Ms. Viessman asserts the ALJ erred by failing to identify personality disorder as one of her medically determinable impairments, and that it should have been identified as a severe impairment. See Docket No. 15 at pp. 3-5. The Commissioner responds that the ALJ's failure to identify personality disorder as an impairment, whether severe or non-severe, was not error and even if the ALJ committed error by failing to identify personality disorder as a medically determinable impairment, such error was harmless. This is so, the Commissioner argues, because Ms. Viessman has failed to show what, if any, limitations are caused by personality disorder other than those that are already accounted for by her other mental impairments. See Commissioner's brief, Docket No. 17, at p. 5.

Ms. Viessman's argument regarding her personality disorder stems from the notation by the psychological consultant (Dr. VanKley) who diagnosed her with personality disorder. AR558. The ALJ acknowledged but dismissed this diagnosis by Dr.

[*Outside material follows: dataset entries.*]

(** ** The mirror *)

Section Mirror.
Context `{D : Decimals} {L : DecimalLaws}.
Variables (now_ns : nat -> Z) (ulid : nat -> string).
Variable order_iter : gmap string (list OpenOrder) -> list (string * list OpenOrder).
Hypothesis order_iter_perm : forall m, order_iter m ≡ₚ map_to_list m.
Hypothesis ulid_inj : forall i j, ulid i = ulid j -> i = j.

Definition trades_of (m : string) (ts : list PublicTrade) : list PublicTrade :=
  List.filter (fun t => String.eqb (pt_market_id t) m) ts.

(** The tables hold what the stores hold, and every id was made before tick [n]. *)
Record Mirror (n : nat) (db : Db) (st : Edge) : Prop := {
  mi_orders : forall a, rows_of a (db_orders db) = orders_of (e_open_orders st) a;
  mi_positions : forall a, rows_of a (db_positions db) = positions_for a st;
  mi_fills : forall a, rows_of a (db_fills db) = default [] (e_fills st !! a);
  mi_vaults : db_vaults db = e_vault_balances st;
  mi_trades : forall m, trades_of m (db_trades db) = default [] (e_public_trades st !! m);
  mi_fill_ids : forall a f, (a, f) ∈ db_fills db -> exists k, (k < n)%nat /\ fi_id f = "fil_" +:+ ulid k;
  mi_trade_ids : forall t, t ∈ db_trades db -> exists k, (k < n)%nat /\ pt_id t = "trd_" +:+ ulid k;
  mi_markets : forall a, NoDup (map po_market_id (positions_for a st))
}.

(** The stores a mirror is about. *)
Lemma Mirror_same n db st st' :
  e_open_orders st' = e_open_orders st -> e_positions st' = e_positions st -> e_fills st' = e_fills st ->
  e_vault_balances st' = e_vault_balances st -> e_public_trades st' = e_public_trades st ->
  Mirror n db st -> Mirror n db st'.
Proof.
  intros Ho Hp Hf Hv Ht []. split; unfold positions_for in *; rewrite ?Ho, ?Hp, ?Hf, ?Hv, ?Ht; auto.
Qed.

Lemma Mirror_mono n n' db st : (n <= n')%nat -> Mirror n db st -> Mirror n' db st.
Proof.
  intros Hn []. split; auto.
  - intros a f Hf. destruct (mi_fill_ids0 a f Hf) as (k & Hk & He). exists k. split; [lia|done].
  - intros t Ht. destruct (mi_trade_ids0 t Ht) as (k & Hk & He). exists k. split; [lia|done].
Qed.

Lemma Mirror_vault n db st a amount :
  Mirror n db st -> Mirror n (apply db (UpsertVault a amount)) (set_vault_balance a amount st).
Proof. intros []. split; auto. cbn. by rewrite mi_vaults0. Qed.

Lemma Mirror_fill n db st a f k :
  Mirror n db st -> (n <= k)%nat -> fi_id f = "fil_" +:+ ulid k ->
  Mirror (S k) (apply db (InsertFill a f)) (record_fill a f st).
Proof.
  intros HM Hk Hf. destruct HM as [Ho Hp Hfs Hv Ht Hfi Hti Hm]. cbn [apply].
  assert (Hnew : existsb (fun r : string * FillInfo => String.eqb (fi_id r.2) (fi_id f)) (db_fills db) = false).
  { apply not_true_iff_false. rewrite existsb_exists. intros ([b g] & Hin & He). apply String.eqb_eq in He. cbn in He.
    destruct (Hfi b g) as (j & Hj & Hg); [by apply list_elem_of_In|]. rewrite Hf, Hg in He. injection He as He.
    apply ulid_inj in He. lia. }
  rewrite Hnew. split; cbn [db_orders db_positions db_fills db_vaults db_trades]; auto.
  - intros b. rewrite rows_of_app, rows_of_one. cbn [e_fills record_fill set_fills emit set_persist]. unfold alter_default.
    case_decide; subst; [by rewrite fin_maps.lookup_insert_eq, Hfs|]. by rewrite lookup_insert_ne, app_nil_r.
  - intros b g. rewrite elem_of_app, list_elem_of_singleton. intros [Hin|[= -> ->]]; [|exists k; split; [lia|done]].
    destruct (Hfi b g Hin) as (j & Hj & He). exists j. split; [lia|done].
  - intros t Hin. destruct (Hti t Hin) as (j & Hj & He). exists j. split; [lia|done].
Qed.
(* ===== verification/EdgeRuns.v ===== *)
(** * Runs of the edge server

    The server on concrete requests, with the fixed-point decimals of
    [EdgeDecimal]: the witnesses of the ledger's theorems, and behaviours of
    the order flags. *)

From S2P Require Import Prelude JsNum JsText JsColl EdgeDecimal EdgeState EdgeHandlers EdgeLedger EdgeRisk EdgeMatch EdgeInv EdgeBook EdgeDb.
From Stdlib Require Import Sorted Ascii.
From stdpp Require Import gmap.
#[local] Open Scope Z_scope.
#[local] Existing Instance fixed.
#[local] Existing Instance fixed_laws.

Definition clock (n : nat) : Z := 1700000000000000000 + Z.of_nat n.
Definition ids (n : nat) : string := bigint_toString (Z.of_nat n).

Definition sig : string := "0x" +:+ str_repeat "a" 130.

Definition order (side price qty : string) (tif : string) (reduce_only post_only : bool) : PlaceOrderRequest :=
  mkPlaceOrder "btc-usd" side "limit" (Some price) qty tif reduce_only post_only None "1" sig.

Definition gtc (side price qty : string) : PlaceOrderRequest := order side price qty "gtc" false false.

Definition serve : Edge -> list Call -> Edge := calls clock ids map_to_list.
Definition place (user : string) (req : PlaceOrderRequest) (st : Edge) := place_order clock ids map_to_list user req st.

Definition status_of (r : (ApiError + PlaceOrderResponse) * Edge) : ApiError + string :=
  match r.1 with inl e => inl e | inr p => inr (por_status p) end.

(** The sizes an account holds. *)
Definition sizes (user : string) (st : Edge) : list (string * string) :=
  map (fun p => (po_side p, po_size p)) (positions_for user st).

Definition remainings (user : string) (st : Edge) : list (string * string) :=
  map (fun o => (oo_price o, oo_remaining o)) (open_orders_for user st).

(** Two funded accounts: the maker sells two lots, the taker buys across them. *)
Definition opening : list Call :=
  [GetBalance "0xmaker"; GetBalance "0xtaker";
   PlaceOrder "0xmaker" (gtc "sell" "100000" "1"); PlaceOrder "0xmaker" (gtc "sell" "100100" "1");
   PlaceOrder "0xtaker" (gtc "buy" "100200" "1.5")].

Example opening_runs :
  let st := serve (new_edge true false) opening in
  sizes "0xtaker" st = [("long", "1.5")] /\ sizes "0xmaker" st = [("short", "1.5")]
  /\ remainings "0xmaker" st = [("100100", "0.5")]
  /\ bk_asks (default (mkBookSnapshot 0 [] []) (e_orderbooks st !! "btc-usd")) = [("100100", "0.5")]
  /\ vault_balance "0xtaker" st = "99924975000".
Proof. by vm_compute. Qed.

Lemma edge_positions_zero_sum_witness :
  net "btc-usd" (calls clock ids map_to_list (new_edge true false) opening) = 0.
Proof. exact (edge_positions_zero_sum (L := fixed_laws) clock ids map_to_list true false opening "btc-usd" eq_refl). Defined.

(** The taker is liquidated after the index falls; the maker stays short. *)
Definition crash : list Call := opening ++ [SetVault "0xtaker" "10000000000"; OraclePrice "btc-usd" "94000000000000000000000"].

Lemma edge_liquidation_unbalances_witness :
  exists o st', liquidate_position clock ids "0xtaker" "btc-usd" (serve (new_edge true false) crash) = (Some o, st')
    /\ net "btc-usd" st' = - account_net "btc-usd" (positions_for "0xtaker" (serve (new_edge true false) crash)).
Proof.
  destruct (liquidate_position clock ids "0xtaker" "btc-usd" (serve (new_edge true false) crash)) as [[o|] st'] eqn:E;
    [|exfalso; vm_compute in E; discriminate E].
  exists o, st'. split; [reflexivity|].
  exact (edge_liquidation_unbalances (L := fixed_laws) clock ids map_to_list true false crash _ _ _ _ eq_refl E).
Defined.

Example crash_leaves_the_maker_short :
  let st' := (liquidate_position clock ids "0xtaker" "btc-usd" (serve (new_edge true false) crash)).2 in
  sizes "0xtaker" st' = [] /\ sizes "0xmaker" st' = [("short", "1.5")] /\ net "btc-usd" st' = - 15 * 10 ^ 27.
Proof. by vm_compute. Qed.

(** A taker who buys at 100000 and sells at 110000 ends with no position and
    without the 10000 dollars it made: only the fees moved its vault. *)
Theorem edge_round_trip_gain_is_lost :
  let st := serve (new_edge true false)
    [GetBalance "0xmaker"; GetBalance "0xtaker"; GetBalance "0xbuyer";
     PlaceOrder "0xmaker" (gtc "sell" "100000" "1"); PlaceOrder "0xtaker" (gtc "buy" "100000" "1");
     PlaceOrder "0xbuyer" (gtc "buy" "110000" "1"); PlaceOrder "0xtaker" (gtc "sell" "110000" "1")] in
  sizes "0xtaker" st = [] /\ vault_balance "0xtaker" st = "99895000000".
Proof. by vm_compute. Qed.

(** An account with no collateral sells short a million bitcoin by buying
    minus a million; the maker it meets now offers a million and one. *)
Definition negative : PlaceOrderRequest := gtc "buy" "100000" "-1000000".

Theorem edge_negative_order_opens_unbacked_short :
  let st0 := serve (new_edge false false) [SetVault "0xmaker" "100000000000"; PlaceOrder "0xmaker" (gtc "sell" "100000" "1")] in
  let r := place "0xnobody" negative st0 in
  vault_balance "0xnobody" st0 = "0" /\ status_of r = inr "filled"
  /\ map (fun p => (po_side p, d_parse_or_zero (po_size p))) (positions_for "0xnobody" r.2)
     = [("long", - 1000000 * fx_unit)]
  /\ remainings "0xmaker" r.2 = [("100000", "1000001")].
Proof. by vm_compute. Qed.

Lemma edge_negative_qty_passes_gate_witness :
  risk_gate "0xnobody" negative (- 1000000 * fx_unit : @Decimal fixed) (Some (100000 * fx_unit : @Decimal fixed))
    (new_edge false false) = None.
Proof.
  apply (edge_negative_qty_passes_gate (L := fixed_laws)); [done | done | by vm_compute | by vm_compute].
Defined.

(** ** Fees *)

Definition two_vaults : Edge :=
  set_vault_balance "0xmaker" "100000000000" (set_vault_balance "0xtaker" "100000000000" (new_edge false false)).

Definition one_bitcoin : @MatchedFill fixed := mkMatchedFill "0xmaker" "ord_0" (100000 * fx_unit : @Decimal fixed) (fx_unit : @Decimal fixed) 0.

Lemma edge_fill_charges_both_witness :
  funds "0xmaker" (settle_match clock ids "0xtaker" "btc-usd" "buy" "ord_1" 5 (-2) two_vaults one_bitcoin) = 99980000000 * fx_unit.
Proof.
  destruct (market "btc-usd" two_vaults) as [mi|] eqn:E; [|exfalso; by vm_compute in E].
  assert (Hfee : mi_taker_fee_bps mi = 5 /\ mi_maker_rebate_bps mi = -2) by (vm_compute in E; by injection E as <-).
  pose proof (edge_fill_charges_both (L := fixed_laws) clock ids "0xtaker" "btc-usd" "buy" "ord_1" mi two_vaults one_bitcoin "0xmaker" E)
    as Hw. destruct Hfee as [Hf Hr]. rewrite Hf, Hr in Hw. cbv zeta in Hw.
  destruct Hw as (_ & _ & ->); [done|done|]. by vm_compute.
Defined.

(** One bitcoin at 100000: the maker is charged 20 dollars, and its fill says so. *)
Example maker_is_charged :
  let st := settle_match clock ids "0xtaker" "btc-usd" "buy" "ord_1" 5 (-2) two_vaults one_bitcoin in
  vault_balance "0xmaker" st = "99980000000" /\ map fi_fee_usdc (fills_for "0xmaker" 1 st) = ["20000000"].
Proof. by vm_compute. Qed.

(** ** Order flags *)

Definition with_tif (tif : string) (req : PlaceOrderRequest) : PlaceOrderRequest :=
  mkPlaceOrder (pl_market_id req) (pl_side req) (pl_order_type req) (pl_price req) (pl_qty req) tif
    (pl_reduce_only req) (pl_post_only req) (pl_client_order_id req) (pl_nonce req) (pl_signature req).

Definition valid_tif (tif : string) : bool := String.eqb tif "gtc" || String.eqb tif "ioc" || String.eqb tif "fok".

(** The time in force is checked and then ignored: every accepted value gives
    the same answer and the same state, so an [ioc] or [fok] remainder rests. *)
Theorem edge_time_in_force_ignored `{D : Decimals} now_ns ulid order_iter user req t1 t2 st :
  valid_tif t1 = true -> valid_tif t2 = true ->
  place_order now_ns ulid order_iter user (with_tif t1 req) st
    = place_order now_ns ulid order_iter user (with_tif t2 req) st.
Proof.
  unfold valid_tif. intros H1 H2. unfold place_order.
  assert (Hv : validate (with_tif t1 req) st = validate (with_tif t2 req) st).
  { unfold validate. cbn [with_tif pl_market_id pl_side pl_order_type pl_time_in_force pl_signature pl_price pl_qty].
    by rewrite H1, H2. }
  by rewrite Hv.
Qed.

(** A fill-or-kill order that cannot be filled rests in the book. *)
Example fok_rests :
  let st := serve (new_edge true false)
    [GetBalance "0xmaker"; GetBalance "0xtaker"; PlaceOrder "0xmaker" (gtc "sell" "100000" "1");
     PlaceOrder "0xtaker" (order "buy" "100000" "1.5" "fok" false false)] in
  sizes "0xtaker" st = [("long", "1")] /\ remainings "0xtaker" st = [("100000", "0.5")].
Proof. by vm_compute. Qed.

(** A reduce-only order skips the gate and opens a position of any size. *)
Theorem edge_reduce_only_opens :
  let st := serve (new_edge false false)
    [SetVault "0xmaker" "100000000000"; PlaceOrder "0xmaker" (gtc "sell" "100000" "10");
     PlaceOrder "0xnobody" (order "buy" "100000" "10" "gtc" true false)] in
  vault_balance "0xnobody" st = "0" /\ sizes "0xnobody" st = [("long", "10")].
Proof. by vm_compute. Qed.

(** Resting orders reserve no margin: three orders that each use all of the
    free collateral rest together. *)
Example resting_orders_reserve_nothing :
  let st := serve (new_edge false false)
    [SetVault "0xa" "10000000000"; PlaceOrder "0xa" (gtc "buy" "100000" "2");
     PlaceOrder "0xa" (gtc "buy" "100000" "2"); PlaceOrder "0xa" (gtc "buy" "100000" "2")] in
  remainings "0xa" st = [("100000", "2"); ("100000", "2"); ("100000", "2")].
Proof. by vm_compute. Qed.

(** ** Matching, books, restart *)

(** Distinct ids: a stroke per tick. *)
Definition tally (n : nat) : string := str_repeat "x" n.

Lemma tally_inj i j : tally i = tally j -> i = j.
Proof.
  unfold tally. revert j. induction i as [|i IH]; intros [|j]; cbn [str_repeat]; try done.
  change ("x" +:+ str_repeat "x" i) with (String "x"%char (str_repeat "x" i)).
  change ("x" +:+ str_repeat "x" j) with (String "x"%char (str_repeat "x" j)). intros [= He]. f_equal. by apply IH.
Qed.

Definition makers_history : list Call :=
  [GetBalance "0xa"; GetBalance "0xb"; PlaceOrder "0xa" (gtc "sell" "100200" "1"); PlaceOrder "0xb" (gtc "sell" "100000" "0.5");
   PlaceOrder "0xa" (gtc "sell" "100000" "0.25")].

Definition makers : Edge := calls clock tally map_to_list (new_edge true false) makers_history.

Lemma makers_unique : ids_unique (e_open_orders makers).
Proof.
  eapply (Ids_unique tally).
  apply (calls_inv (L := fixed_laws) clock tally map_to_list (fun m => Permutation_refl _) tally_inj true false).
Qed.

(** Best price first, oldest first within it. *)
Example makers_matched :
  map (fun f => (mf_maker_address f, d_show (mf_price f), d_show (mf_qty f)))
    (match_taker clock map_to_list "btc-usd" "buy" (Some (100300 * fx_unit : @Decimal fixed)) (fx_unit : @Decimal fixed) "0xt" makers).1
  = [("0xb", "100000", "0.5"); ("0xa", "100000", "0.25"); ("0xa", "100200", "0.25")].
Proof. by vm_compute. Qed.

Lemma edge_match_price_time_witness :
  exists cs, cs ≡ₚ omap (candidate "btc-usd" "buy" None) (others map_to_list "0xt" makers)
    /\ StronglySorted (price_time "buy") cs
    /\ map view (match_taker clock map_to_list "btc-usd" "buy" None (fx_unit : @Decimal fixed) "0xt" makers).1
       = greedy fx_unit cs.
Proof.
  exact (edge_match_price_time (L := fixed_laws) clock map_to_list (fun m => Permutation_refl _) "btc-usd" "buy" None
           (fx_unit : @Decimal fixed) "0xt" makers makers_unique).
Defined.

Definition quote : PlaceOrderRequest := order "buy" "99000" "0.5" "gtc" false true.

Lemma edge_post_only_rests_witness :
  exists resp st', place_order clock tally map_to_list "0xb" quote makers = (inr resp, st')
    /\ only_rests "0xb" quote resp makers st' /\ remainings "0xb" st' = [("100000", "0.5"); ("99000", "0.5")].
Proof.
  destruct (place_order clock tally map_to_list "0xb" quote makers) as [[e|resp] st'] eqn:E; [exfalso; by vm_compute in E|].
  exists resp, st'. split; [reflexivity|]. split.
  - apply (edge_post_only_rests (L := fixed_laws) clock tally map_to_list (fun m => Permutation_refl _) tally_inj true false makers_history);
      [by vm_compute|by vm_compute|reflexivity|exact E].
  - by apply (f_equal (fun r => remainings "0xb" r.2)) in E; vm_compute in E.
Defined.

(** With a negative quantity the guard is blind: a post-only order takes. *)
Example negative_post_only_takes :
  status_of (place "0xt" (order "buy" "100000" "-1" "gtc" false true) makers) = inr "filled".
Proof. by vm_compute. Qed.

Lemma edge_book_is_current_witness :
  exists b, e_orderbooks makers !! "btc-usd" = Some b /\ bk_asks b = [("100000", "0.75"); ("100200", "1")]
    /\ best_first b /\ forall P, level_qty P (bk_bids b) = rests "btc-usd" true P makers
                                 /\ level_qty P (bk_asks b) = rests "btc-usd" false P makers.
Proof.
  destruct (e_orderbooks makers !! "btc-usd") as [b|] eqn:E; [|exfalso; by vm_compute in E].
  exists b. split; [reflexivity|]. split; [vm_compute in E; by injection E as <-|].
  exact (edge_book_is_current (L := fixed_laws) clock tally map_to_list (fun m => Permutation_refl _) tally_inj true false _ "btc-usd" b E).
Defined.

Definition day : list Call :=
  [GetBalance "0xa"; GetBalance "0xb"; PlaceOrder "0xa" (gtc "sell" "100200" "1"); PlaceOrder "0xb" (gtc "buy" "100200" "0.4");
   PlaceOrder "0xb" (gtc "buy" "99000" "0.1"); CancelOrder "0xb" "ord_"].

Lemma edge_restart_recovers_witness :
  exists evs, e_persist (calls clock tally map_to_list (new_edge true true) day) = Some evs /\
    let st' := restart map_to_list true 0 ["btc-usd"; "eth-usd"; "sol-usd"] (rev (db_orders (written evs)))
                 (db_positions (written evs)) (written evs) in
    forall a, open_orders_for a st' ≡ₚ open_orders_for a (calls clock tally map_to_list (new_edge true true) day).
Proof.
  destruct (e_persist (calls clock tally map_to_list (new_edge true true) day)) as [evs|] eqn:E; [|exfalso; by vm_compute in E].
  exists evs. split; [reflexivity|]. intros st' a.
  pose proof (edge_restart_recovers (L := fixed_laws) clock tally map_to_list (fun m => Permutation_refl _) tally_inj true day evs
    (rev (db_orders (written evs))) (db_positions (written evs)) ["btc-usd"; "eth-usd"; "sol-usd"] 0 E
    (Permutation_sym (Permutation_rev _)) (Permutation_refl _)) as [H _]. apply H.
Defined.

VanKley (AR21) because, according to the ALJ, the diagnosis was not otherwise "reflected in the treatment records." AR21. The ALJ did not thereafter discuss personality disorder in its decision.

Ms. Viessman asserts the ALJ's rejection of the consultative examiner's diagnosis of personality disorder because personality disorder was not "reflected in the treatment records" is not a valid reason to reject the diagnosis. In support of her position, Ms. Viessman directs the court's attention to instances in which personality disorder does in fact appear in her treatment records.

For example, Ms. Viessman notes the State agency psychological consultants at both the initial level and the reconsideration level found she had a personality disorder, and that it was severe. TR144 (citing the evaluation of Doug Soule, Ph.D. on reconsideration). The court notes, however, that the State agency consultants' evaluations are not treatment records. The State agency consultants did not treat Ms. Viessman. Instead they merely reviewed the records of Ms. Viessman's treating physicians in order to reach their conclusions.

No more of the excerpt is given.